Consistent condom use would have been a good idea for this new partnership, as it is for all relationships until and unless committed and expected to be mutually monogamous. That said, you sound like a responsible sort of person with respect to sexuality and STD protection, and your partner does as well; 5 lifetime partners is pretty low in terms of STD risk. Anyway, the number of partners is less important than the nature of those relationships.
Your symptoms do not sound like those of any STD. They are quite typical, however, for the physical manifestation of anxiety. To the specific questions:
1) Most HPV infections clear up within a year, and with a negative pap since the original abnormal one, probably she isn't still infected. But there are no guarantees; she could still be infected. But even if she were known to still have HPV, it can be ignored. Your concern about HPV ("carrying around infection potentially for yrs may be too much") seems way overblown. With 3 past sex partners, probably you have been infected already, perhaps more than once. Another HPV infection somewhere along the line will make no important difference in your health or that of future sex partners. Genital HPV as a normal and expected consequence of human sexuality -- not desirable, but unavoidable and natural. Having genital HPV from time to time is similar to having staph and strep on your skin, E. coli and yeasts in your intestine, and thousands of other microorgansims that harbor every nook and cranny of your body.
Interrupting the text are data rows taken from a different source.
Lemma save_spec w :
  BusInterfaceValid w = true → length (header w) = 16%nat →
  snapshot_of w (TtPciSaveState w).2 ∧ just_read w (TtPciSaveState w).2
  ∧ SavedStateValid (w_saved (TtPciSaveState w).2) = true.
Proof.
  intros Hb Hl. unfold TtPciSaveState, modify, gets, compose, mbind, st_bind. cbn [fst snd].
  set (w1 := w <| w_saved := w_saved w <| SavedStateValid := false |> |>).
  pose proof (just_read_saved w (λ s, s <| SavedStateValid := false |>) : just_read w w1) as J1.
  assert (BusInterfaceValid w1 = true) as Hb1 by exact Hb. rewrite Hb1. cbn [negb].
  destruct (save_loop_spec (zrange 16) w1 Hb1 Hl) as (L1 & L2 & L3 & L4); [by intros i ?%elem_of_zrange|].
  destruct (for_break (zrange 16) save_header_dword w1) as [o w2]. cbn [fst snd] in *. subst o.
  assert (BusInterfaceValid w2 = true) as Hb2 by (by rewrite (just_read_bus _ _ L2)).
  destruct (discover_spec w2 Hb2) as [D1 D2]. pose proof (discover_header w2) as D3.
  destruct (TtDiscoverPcieCap w2) as [[] w3]. cbn [fst snd] in *. unfold Same in D3. cbn [snd] in D3.
  pose proof (just_read_trans _ _ _ J1 (just_read_trans _ _ _ L2 D2)) as J3.
  assert (BusInterfaceValid w3 = true) as Hb3 by (by rewrite (just_read_bus _ _ J3)).
  rewrite (pcie_cap_cfg w w2 (jr_cfg _ _ (just_read_trans _ _ _ J1 L2))) in D1.
  assert (∀ i, 0 ≤ i < 16 → default 0 (header w3 !! Z.to_nat i) = cfg w (i * 4) 4) as Hh.
  { intros i Hi. rewrite D3, L4 by done. rewrite decide_True by (apply elem_of_zrange; lia). cbn. apply (jr_cfg _ _ J1). }
  assert (length (header w3) = 16%nat) as Hl3 by (by rewrite D3).
  destruct (Z.eqb_spec (PcieCapOffset (w_saved w3)) 0) as [Ec|Ec]; cbn [negb when].
  - split_and!; [split; cbn | exact (just_read_trans _ _ _ J3 (just_read_saved w3 (λ s, s <| SavedStateValid := true |>))) | done];
      [exact Hl3 | exact Hh | exact D1 | |]; congruence.
  - destruct (read_word_reads (PcieCapOffset (w_saved w3) + 8) w3 Hb3) as (R1 & R2 & R3).
    destruct (TtCfgReadWord (PcieCapOffset (w_saved w3) + 8) w3) as [d w4]. cbn [fst snd] in *. subst d. cbn [fst snd negb].
    set (w5 := w4 <| w_saved := w_saved w4 <| SavedPcieDevCtl := cfg w3 (PcieCapOffset (w_saved w3) + 8) 2 |> |>).
    pose proof (just_read_saved w4 (λ s, s <| SavedPcieDevCtl := cfg w3 (PcieCapOffset (w_saved w3) + 8) 2 |>) : just_read w4 w5) as J5.
    pose proof (just_read_trans _ _ _ J3 (just_read_trans _ _ _ R2 J5)) as J05.
    assert (BusInterfaceValid w5 = true) as Hb5 by (by rewrite (just_read_bus _ _ J05)).
    destruct (read_word_reads (PcieCapOffset (w_saved w3) + 16) w5 Hb5) as (S1 & S2 & S3).
    destruct (TtCfgReadWord (PcieCapOffset (w_saved w3) + 16) w5) as [l w6]. cbn [fst snd] in *. subst l. cbn [fst snd when].
    assert (w_saved w6 = w_saved w3 <| SavedPcieDevCtl := cfg w3 (PcieCapOffset (w_saved w3) + 8) 2 |>) as Hs6
      by (rewrite S3; unfold w5; cbn; by rewrite R3).
    pose proof (just_read_trans _ _ _ J05 S2) as J6.
    split_and!; [split; unfold saved_dword; cbn; rewrite ?Hs6; cbn | | done].
    + exact Hl3.
    + exact Hh.
    + exact D1.
    + intros _. rewrite D1. apply (jr_cfg _ _ J3).
    + intros _. rewrite D1. apply (jr_cfg _ _ J05).
    + set (w7 := w6 <| w_saved := w_saved w6 <| SavedPcieLnkCtl := cfg w5 (PcieCapOffset (w_saved w3) + 16) 2 |> |>).
      pose proof (just_read_saved w6 (λ s, s <| SavedPcieLnkCtl := cfg w5 (PcieCapOffset (w_saved w3) + 16) 2 |>) : just_read w6 w7) as J7.
      exact (just_read_trans _ _ _ J6 (just_read_trans _ _ _ J7 (just_read_saved w7 (λ s, s <| SavedStateValid := true |>)))).
Qed.
End snapshot.

(** ** Restore *)
Section restore.
Context {P : Platform} `{!ConfigLaws P}.

(** With the snapshot [s], [m] sends exactly the writes [l] and changes nothing else. *)
Definition Sends {A} (s : SavedState) (l : list (Z * Z * Z)) (m : M A) : Prop :=
  ∀ w, BusInterfaceValid w = true → w_saved w = s →
  cfg_writes (w_trace (m w).2) = rev l ++ cfg_writes (w_trace w) ∧ Frame [COs; CTrace] w (m w).2.

Lemma sends_seq {A B} s l1 l2 (m : M A) (k : M B) : Sends s l1 m → Sends s l2 k → Sends s (l1 ++ l2) (m;; k).
Proof.
  intros Hm Hk w Hb Hs. destruct (Hm w Hb Hs) as [H1 F1]. unfold mbind, st_bind. cbn [fst snd].
  assert (BusInterfaceValid (m w).2 = true) as Hb1 by (by rewrite (F1 CBus eq_refl)).
  assert (w_saved (m w).2 = s) as Hs1 by (by rewrite (F1 CSaved eq_refl)).
  destruct (Hk _ Hb1 Hs1) as [H2 F2]. split; [|by etrans]. by rewrite H2, H1, rev_app_distr, app_assoc.
Qed.

Lemma sends_saved {A B} s l (g : SavedState → A) (k : A → M B) :
  Sends s l (k (g s)) → Sends s l (v ← gets (g ∘ w_saved); k v).
Proof. intros H w Hb Hs. unfold mbind, st_bind, gets, compose. cbn [fst snd]. rewrite Hs. by apply H. Qed.

Lemma sends_header {B} s l i (k : Z → M B) :
  Sends s l (k (default 0 (SavedHeaderDword s !! Z.to_nat i))) → Sends s l (v ← gets (saved_dword i); k v).
Proof. exact (sends_saved s l (λ s, default 0 (SavedHeaderDword s !! Z.to_nat i)) k). Qed.

Lemma sends_dword s off v : Sends s [(off, 4, wrap32 v)] (TtCfgWriteDword off v).
Proof.
  intros w Hb _. unfold TtCfgWriteDword, mbind, st_bind, gets. cbn [fst snd]. rewrite Hb. split; [done | apply emit_frame].
Qed.
Lemma sends_word s off v : Sends s [(off, 2, wrap16 v)] (TtCfgWriteWord off v).
Proof.
  intros w Hb _. unfold TtCfgWriteWord, mbind, st_bind, gets. cbn [fst snd]. rewrite Hb. split; [done | apply emit_frame].
Qed.

Lemma sends_nothing {A} s (a : A) : Sends s [] (mret a).
Proof. by intros w. Qed.

Lemma sends_for_each {A} s (l : A → list (Z * Z * Z)) (xs : list A) (body : A → M ()) :
  (∀ x, Sends s (l x) (body x)) → Sends s (mjoin (l <$> xs)) (for_each xs body).
Proof. intros H. induction xs as [|x xs IH]; cbn; [apply sends_nothing | by apply sends_seq]. Qed.

(** The registers that the restore writes, in order, from a snapshot of the
    header [h], the PCIe capability [cap] and its two control registers. *)
Definition restore_plan (h : Z → Z) (cap devctl lnkctl : Z) : list (Z * Z * Z) :=
  mjoin ((λ k, [(0x10 + 4 * k, 4, wrap32 (h ((0x10 + 4 * k) / 4)))]) <$> zrange 6)
  ++ [(0x30, 4, wrap32 (h 12))] ++ [(0x0C, 4, wrap32 (h 3))] ++ [(0x3C, 2, wrap16 (h 15))]
  ++ (if cap =? 0 then [] else [(cap + 0x08, 2, wrap16 devctl)] ++ [(cap + 0x10, 2, wrap16 lnkctl)])
  ++ [(TT_PCI_COMMAND, 2, wrap16 (h 1))].

Lemma restore_plan_ext h h' cap d d' l l' :
  (∀ i, 0 ≤ i < 16 → h i = h' i) → (cap ≠ 0 → d = d') → (cap ≠ 0 → l = l') →
  restore_plan h cap d l = restore_plan h' cap d' l'.
Proof.
  intros H Hd Hl. unfold restore_plan. rewrite !(H 12), !(H 3), !(H 15), !(H 1) by lia.
  change (zrange 6) with [0; 1; 2; 3; 4; 5]. cbn [fmap list_fmap].
  change ((0x10 + 4 * 0) / 4) with 4. change ((0x10 + 4 * 1) / 4) with 5. change ((0x10 + 4 * 2) / 4) with 6.
  change ((0x10 + 4 * 3) / 4) with 7. change ((0x10 + 4 * 4) / 4) with 8. change ((0x10 + 4 * 5) / 4) with 9.
  rewrite (H 4), (H 5), (H 6), (H 7), (H 8), (H 9) by lia.
  destruct (Z.eqb_spec cap 0) as [Hc|Hc]; [reflexivity|]. by rewrite (Hd Hc), (Hl Hc).
Qed.

Definition saved_plan (w : World) : list (Z * Z * Z) :=
  restore_plan (λ i, saved_dword i w) (PcieCapOffset (w_saved w)) (SavedPcieDevCtl (w_saved w)) (SavedPcieLnkCtl (w_saved w)).

Lemma restore_writes_sends w0 : Sends (w_saved w0) (saved_plan w0) restore_writes.
Proof.
  unfold restore_writes, saved_plan, restore_plan.
  apply sends_seq; [apply (sends_for_each (w_saved w0)); intros k; cbv zeta; apply sends_header, sends_dword|].
  apply sends_seq; [apply sends_header, sends_dword|].
  apply sends_seq; [apply sends_header, sends_dword|].
  apply sends_seq; [apply sends_header, sends_word|].
  apply sends_seq; [|apply sends_header, sends_word].
  apply sends_saved. destruct (_ =? 0); cbn [negb when]; [apply sends_nothing|].
  apply sends_saved, sends_seq; [apply sends_word|]. apply sends_saved, sends_word.
Qed.

Lemma restore_done w :
  BusInterfaceValid w = true → cfg w 0x00 2 = TT_PCI_VENDOR_ID → SavedStateValid (w_saved w) = true →
  (TtSafeRestoreState w).1 = true
  ∧ (TtSafeRestoreState w).2 = (TtPciSaveState (restore_writes (TtCfgReadWord 0x00 w).2).2).2.
Proof.
  intros Hb Hv Hs. destruct (read_word_reads 0x00 w Hb) as (R1 & _ & R3).
  unfold TtSafeRestoreState, mbind, st_bind, gets, compose. destruct (TtCfgReadWord 0x00 w) as [v w2]. cbn [fst snd] in *.
  subst v. cbn [fst snd]. rewrite Hv, Z.eqb_refl. cbn [negb orb]. rewrite R3, Hs. cbn [negb].
  generalize (restore_writes w2). intros [[] w3]. cbn [fst snd]. generalize (TtPciSaveState w3). intros [[] w4]. done.
Qed.

(** C30 A restore on a link that is down, on a foreign device (the vendor id does
    not read back) or without a valid snapshot is refused: it answers failure
    and writes no configuration register. *)
Theorem safe_restore_refused w :
  BusInterfaceValid w = false ∨ cfg w 0x00 2 ≠ TT_PCI_VENDOR_ID ∨ SavedStateValid (w_saved w) = false →
  (TtSafeRestoreState w).1 = false
  ∧ cfg_writes (w_trace (TtSafeRestoreState w).2) = cfg_writes (w_trace w)
  ∧ w_saved (TtSafeRestoreState w).2 = w_saved w.
Proof.
  intros H. unfold TtSafeRestoreState, mbind, st_bind, gets. cbn [fst snd].
  destruct (BusInterfaceValid w) eqn:Hb.
  - destruct (read_word_reads 0x00 w Hb) as (R1 & R2 & R3). destruct (TtCfgReadWord 0x00 w) as [v w1]. cbn [fst snd] in *.
    subst v. cbn [fst snd negb orb]. destruct (Z.eqb_spec (cfg w 0x00 2) TT_PCI_VENDOR_ID) as [E|E]; cbn [negb].
    + unfold compose. rewrite R3. destruct H as [H|[H|H]]; [done | done |]. rewrite H. cbn [negb].
      split_and!; [done | apply (jr_writes _ _ R2) | done].
    + split_and!; [done | apply (jr_writes _ _ R2) | done].
  - unfold TtCfgReadWord, mbind, st_bind, gets. cbn [fst snd]. rewrite Hb. done.
Qed.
HPV vaccination is not currently recommended beyond age 26; the risk is generally low and by that age most people have already been infected with some if not all the HPV strains covered by the vaccine. If you really wanted to spend the money, vaccination would do no harm. But I do not recommend it and at a personal level I would not do it if I were in your shoes.
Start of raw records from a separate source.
Lemma iatu_fit_spec TopDown tbl Size :
  iatu_ok tbl → 0 < Size ≤ TT_BH_NOC_DMA_LIMIT + 1 →
  match iatu_fit TopDown (iatu_collect tbl) Size with
  | Some g => table_free tbl Size g ∧ ∀ x, table_free tbl Size x → better TopDown g x
  | None => ∀ x, ¬ table_free tbl Size x
  end.
Proof.
  intros Hok HS. destruct (collect_ok _ Hok) as [Hd Ha]. unfold iatu_fit, better.
  destruct TopDown; [pose proof (top_down_fit_spec _ _ Hd HS) as H; destruct (top_down_fit _ _)
                    |pose proof (bottom_up_fit_spec _ _ Ha HS) as H; destruct (bottom_up_fit _ _)].
  all: by setoid_rewrite table_free_iff in H.
Qed.

Lemma free_slot_spec k tbl :
  match iatu_free_slot k tbl with
  | Some s => ∃ i e, s = k + Z.of_nat i ∧ tbl !! i = Some e ∧ ia_Used e = false
  | None => ∀ e, e ∈ tbl → ia_Used e = true
  end.
Proof.
  revert k. induction tbl as [|e tbl IH]; intros k; cbn; [by intros e ?%elem_of_nil|].
  destruct (ia_Used e) eqn:E.
  - specialize (IH (k + 1)). destruct (iatu_free_slot (k + 1) tbl) as [s|].
    + destruct IH as (i & e' & -> & Hi & He). exists (S i), e'. split_and!; [lia | done | done].
    + by intros e' [->|He']%elem_of_cons; [|apply IH].
  - exists 0%nat, e. split_and!; [lia | done | done].
Qed.

Lemma insert_ok tbl i e :
  iatu_ok tbl → valid_range (entry_range e) →
  (∀ e', e' ∈ tbl → ia_Used e' = true → apart (entry_range e') (entry_range e)) →
  iatu_ok (<[i := e]> tbl).
Proof.
  intros [Hl Hv Hd] He Ha. split; [by rewrite length_insert| |].
  - intros j e' [(_ & <- & _)|[_ Hj]]%list_lookup_insert_Some; [done | by eapply Hv].
  - intros j1 j2 e1 e2 H1 H2 Hn U1 U2. apply list_lookup_insert_Some in H1, H2.
    destruct H1 as [(-> & <- & _)|[_ H1]], H2 as [(-> & <- & _)|[_ H2]]; [done | | |by eapply Hd].
    + specialize (Ha e2 ltac:(by eapply list_elem_of_lookup_2) U2). unfold apart in *. tauto.
    + apply Ha; [by eapply list_elem_of_lookup_2 | done].
Qed.

Lemma find_and_claim_spec f TopDown Size tbl slot Base tbl' :
  iatu_ok tbl → 0 < Size ≤ TT_BH_NOC_DMA_LIMIT + 1 →
  iatu_find_and_claim f TopDown Size tbl = Some (slot, Base, tbl') →
  0 ≤ slot < TT_IATU_REGIONS
  ∧ ia_Used (iatu_entry tbl slot) = false
  ∧ table_free tbl Size Base
  ∧ iatu_ok tbl'
  ∧ (∀ i, i ≠ Z.to_nat slot → tbl' !! i = tbl !! i)
  ∧ entry_range (iatu_entry tbl' slot) = (Base, Base + Size - 1)
  ∧ ia_Used (iatu_entry tbl' slot) = true ∧ ia_Owner (iatu_entry tbl' slot) = Some f.
Proof.
  intros Hok HS. unfold iatu_find_and_claim.
  pose proof (free_slot_spec 0 tbl) as Hslot. destruct (iatu_free_slot 0 tbl) as [s|]; [|done].
  pose proof (iatu_fit_spec TopDown tbl Size Hok HS) as Hfit.
  destruct (iatu_fit TopDown (iatu_collect tbl) Size) as [g|]; [|done].
  destruct Hslot as (i & e & -> & Hi & He), Hfit as [Hfree _]. intros [= <- <- <-].
  rewrite Z.add_0_l, Nat2Z.id. pose proof (lookup_lt_Some _ _ _ Hi) as Hlt.
  assert (wrap64 (g + Size - 1) = g + Size - 1) as ->.
  { destruct Hfree as (? & Hl & _). rewrite noc_limit_val in Hl. apply wrap64_id. lia. }
  unfold iatu_entry. rewrite Nat2Z.id, Hi, list_lookup_insert_eq by done. cbn.
  pose proof (io_length _ Hok). unfold TT_IATU_REGIONS in *.
  split_and!; [lia | lia | done | done | | by intros j Hj; rewrite list_lookup_insert_ne | done | done | done].
  destruct Hfree as (H0 & Hl & Ha). apply insert_ok; [done | | exact Ha].
  unfold valid_range. cbn [fst snd entry_range ia_Base ia_Limit]. lia.
Qed.

(** A claim keeps the regions disjoint ranges of the 58-bit space: the new
    region was not in use, its range lies inside the space and overlaps no
    region in use, only its entry changes, and the table invariant holds again. *)
Theorem iatu_claim_disjoint f TopDown Size tbl slot Base tbl' :
  iatu_ok tbl → 0 < Size ≤ TT_BH_NOC_DMA_LIMIT + 1 →
  iatu_find_and_claim f TopDown Size tbl = Some (slot, Base, tbl') →
  0 ≤ slot < TT_IATU_REGIONS
  ∧ ia_Used (iatu_entry tbl slot) = false
  ∧ table_free tbl Size Base
  ∧ iatu_ok tbl'
  ∧ (∀ i, i ≠ Z.to_nat slot → tbl' !! i = tbl !! i)
  ∧ entry_range (iatu_entry tbl' slot) = (Base, Base + Size - 1)
  ∧ ia_Used (iatu_entry tbl' slot) = true ∧ ia_Owner (iatu_entry tbl' slot) = Some f.
Proof. apply find_and_claim_spec. Qed.


(** ** The registers

    The card's view of a region: the values last written to its registers. *)
Fixpoint last_write (r : MmioRegion) (off : Z) (t : list Event) : Z :=
  match t with
  | [] => 0
  | EvWrite r' off' v :: t' => if bool_decide (r = r') && (off =? off') then v else last_write r off t'
  | _ :: t' => last_write r off t'
  end.

Definition atu_reg (t : list Event) (i off : Z) : Z := last_write RBar2 (0x1000 + i * 0x100 + off) t.
Record AtuRegion := mkAtu { hw_enabled : bool; hw_base : Z; hw_limit : Z; hw_target : Z }.
Definition hw_region (t : list Event) (i : Z) : AtuRegion :=
  mkAtu (has_bits (atu_reg t i 0x04) 0x80000000)
        (atu_reg t i 0x08 + 2 ^ 32 * atu_reg t i 0x0C)
        (atu_reg t i 0x10 + 2 ^ 32 * atu_reg t i 0x20)
        (atu_reg t i 0x14 + 2 ^ 32 * atu_reg t i 0x18).

Lemma split64 z : 0 ≤ z < 2 ^ 64 → wrap32 z + 2 ^ 32 * wrap32 (Z.shiftr z 32) = z.
Proof.
  intros Hz. rewrite Z.shiftr_div_pow2 by lia. rewrite (wrap32_id (z / 2 ^ 32)).
  - unfold wrap32, wrap. pose proof (Z_div_mod_eq_full z (2 ^ 32)). lia.
  - split; [apply Z.div_pos; lia|]. apply Z.div_lt_upper_bound; lia.
Qed.

Ltac reg_simp := unfold hw_region, atu_reg; cbn [last_write];
  repeat first [ rewrite bool_decide_true by reflexivity
               | rewrite Z.eqb_refl
               | match goal with |- context [?a =? ?b] => rewrite (proj2 (Z.eqb_neq a b)) by lia end
               | progress cbn [andb] ].

Section setup.
Context {P : Platform}.

Definition region_of (w : World) (i : Z) : AtuRegion := hw_region (w_trace w) i.

(** TtBhConfigureOutboundAtu on a region: what the card sees afterwards. *)
Lemma configure_atu_ok i Base Limit Target w :
  0 ≤ i < TT_IATU_REGIONS → 0 ≤ Base ≤ Limit → Limit - Base < 2 ^ 40 → Limit < 2 ^ 64 → 0 ≤ Target < 2 ^ 64 →
  let r := TtBhConfigureOutboundAtu i Base Limit Target w in
  r.1 = STATUS_SUCCESS
  ∧ region_of r.2 i = mkAtu (negb (Limit =? 0)) Base Limit Target
  ∧ ∀ j, 0 ≤ j → j ≠ i → region_of r.2 j = region_of w j.
Proof.
  intros Hi Hb Hs Hl Ht. unfold TtBhConfigureOutboundAtu.
  rewrite (wrap64_id (Limit - Base + 1)) by lia. change (Z.shiftl 1 40) with (2 ^ 40).
  rewrite (proj2 (Z.ltb_ge (2 ^ 40) (Limit - Base + 1))), andb_false_r by lia.
  rewrite (proj2 (Z.leb_gt TT_IATU_REGIONS i)) by lia.
  unfold write_register, emit, modify, mret, st_ret, region_of. run. cbn [w_trace upd set_w_trace set_w_os].
  split; [done|]. split.
  - reg_simp. rewrite !split64 by lia. f_equal. by destruct (Limit =? 0).
  - intros j Hj Hn. reg_simp. done.
Qed.

Lemma iatu_ok_unused tbl i g : (∀ e, ia_Used (g e) = false) → iatu_ok tbl → iatu_ok (alter g i tbl).
Proof.
  intros Hg [Hl Hv Hd].
  assert (∀ j e, alter g i tbl !! j = Some e → ia_Used e = true → tbl !! j = Some e) as Ha.
  { intros j e. destruct (decide (i = j)) as [<-|Hn]; [|by rewrite list_lookup_alter_ne].
    rewrite list_lookup_alter_eq. destruct (tbl !! i) as [e0|]; [|done]. cbn. intros [= <-]. by rewrite Hg. }
  split; [by rewrite length_alter| |].
  - intros j e Hj He. eapply Hv; [by apply Ha | done].
  - intros j1 j2 e1 e2 H1 H2 Hn U1 U2. eapply Hd; [by apply Ha | by apply Ha | done..].
Qed.

Lemma iatu_ok_free tbl i : iatu_ok tbl → iatu_ok (alter (λ _, iatu_free_entry) i tbl).
Proof. by apply iatu_ok_unused. Qed.

(** TtSetupNocDma: on success the chosen region is programmed, enabled, with
    exactly the claimed range and the given target, the returned NOC address is
    the PCIe NOC base plus the range's base, and no other region's registers
    change; when the search fails nothing is programmed and the table is as
    before.  The table invariant holds either way. *)
Theorem setup_noc_dma_spec f TopDown Size Target w :
  iatu_ok (w_iatu w) → 1 < Size ≤ 2 ^ 40 → 0 ≤ Target < 2 ^ 64 →
  let r := TtSetupNocDma f TopDown Size Target w in
  iatu_ok (w_iatu r.2) ∧
  match iatu_find_and_claim f TopDown Size (w_iatu w) with
  | Some (slot, Base, tbl') =>
      r.1 = (STATUS_SUCCESS, TT_BH_NOC_PCIE_OFFSET + Base, slot) ∧ w_iatu r.2 = tbl'
      ∧ region_of r.2 slot = mkAtu true Base (Base + Size - 1) Target
      ∧ ∀ j, 0 ≤ j → j ≠ slot → region_of r.2 j = region_of w j
  | None =>
      r.1 = (STATUS_INSUFFICIENT_RESOURCES, 0, -1) ∧ w_iatu r.2 = w_iatu w
      ∧ ∀ j, region_of r.2 j = region_of w j
  end.
Proof.
  intros Hok HS Ht. unfold TtSetupNocDma, TtIatuFindAndClaim.
  rewrite (proj2 (Z.eqb_neq Size 0)) by lia. run. change (w_iatu (acquire IatuLock w).2) with (w_iatu w).
  assert (0 < Size ≤ TT_BH_NOC_DMA_LIMIT + 1) as HS' by (rewrite noc_limit_val; lia).
  destruct (iatu_find_and_claim f TopDown Size (w_iatu w)) as [[[slot Base] tbl']|] eqn:E; [|done].
  destruct (find_and_claim_spec _ _ _ _ _ _ _ Hok HS' E) as (Hs & _ & (Hb & Hl & _) & Hok' & _).
  rewrite noc_limit_val in Hl. unfold modify. cbn [fst snd].
  set (w1 := (acquire IatuLock w).2 <| w_iatu := tbl' |>).
  rewrite (wrap64_id (Base + Size - 1)) by lia.
  destruct (configure_atu_ok slot Base (Base + Size - 1) Target w1) as (Hr & Hreg & Hoth); [lia..|].
  pose proof (TtBhConfigureOutboundAtu_frame slot Base (Base + Size - 1) Target w1 CIatu eq_refl) as Hi.
  destruct (TtBhConfigureOutboundAtu slot Base (Base + Size - 1) Target w1) as [s w2].
  cbn [fst snd agree] in *. subst s. change (NT_SUCCESS STATUS_SUCCESS) with true.
  cbn [negb fst snd]. rewrite (wrap64_id (_ + Base)) by (change TT_BH_NOC_PCIE_OFFSET with (2 ^ 60); lia).
  change (w_iatu (release IatuLock w2).2) with (w_iatu w2). rewrite Hi.
  change (region_of (release IatuLock w2).2) with (region_of w2).
  split_and!; [done | done | done | | done].
  rewrite Hreg. f_equal. by rewrite (proj2 (Z.eqb_neq _ _)) by lia.
Qed.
2) In the US, the statistical probabiliy that any particular adult age 25-30 has HSV-2 is around 10-15%; with only 5 lifetime partners, probably only a 5% chance. If infected, in the absence of an apparent outbreak, the chance of transmission is once for every several hundred to 1,000 unprotected vaginal sex exposures. So it would be extremely surprising if you have caught HSV-2.
3) Systemic symptoms like fever, headache and muscle aches can accompany initial HSV infections, but not by themselves -- only in the presence of obvious, painful skin lesions. Your symptoms don't even hint at HSV. I already speculated about the most likely cause.
To be honest, I don't understand why you are so stressed. You are at low STD risk and almost certainly are not now infected. These concerns are especially inappropriate if you otherwise see long term promise in the relationship. Fear of HSV or HPV never should be permitted to get in the way of love, romance, and commitment. This isn't a relationship counseling service, but I cannot help but say that if you cannot shake your fears or if you're fairly certain she is not "the one", it probably would be kinder to your partner (and yourself) to break it off sooner rather than later. But be aware: if you're going to demand STD purity in a partner, especially proof that someone doesn't have HPV, you'd best plan on lifelong celibacy.
Regards-- HHH, MD
In case you were wondering, the new girl found out today she is negative for everything.. I can feel comfortable pursuing things with her which comes as a major relief as she is quite special..
Thanks again...
Indeed, media attention and educational approaches in the 1980s created some misunderstandings about how flooded society is with STDs and HIV.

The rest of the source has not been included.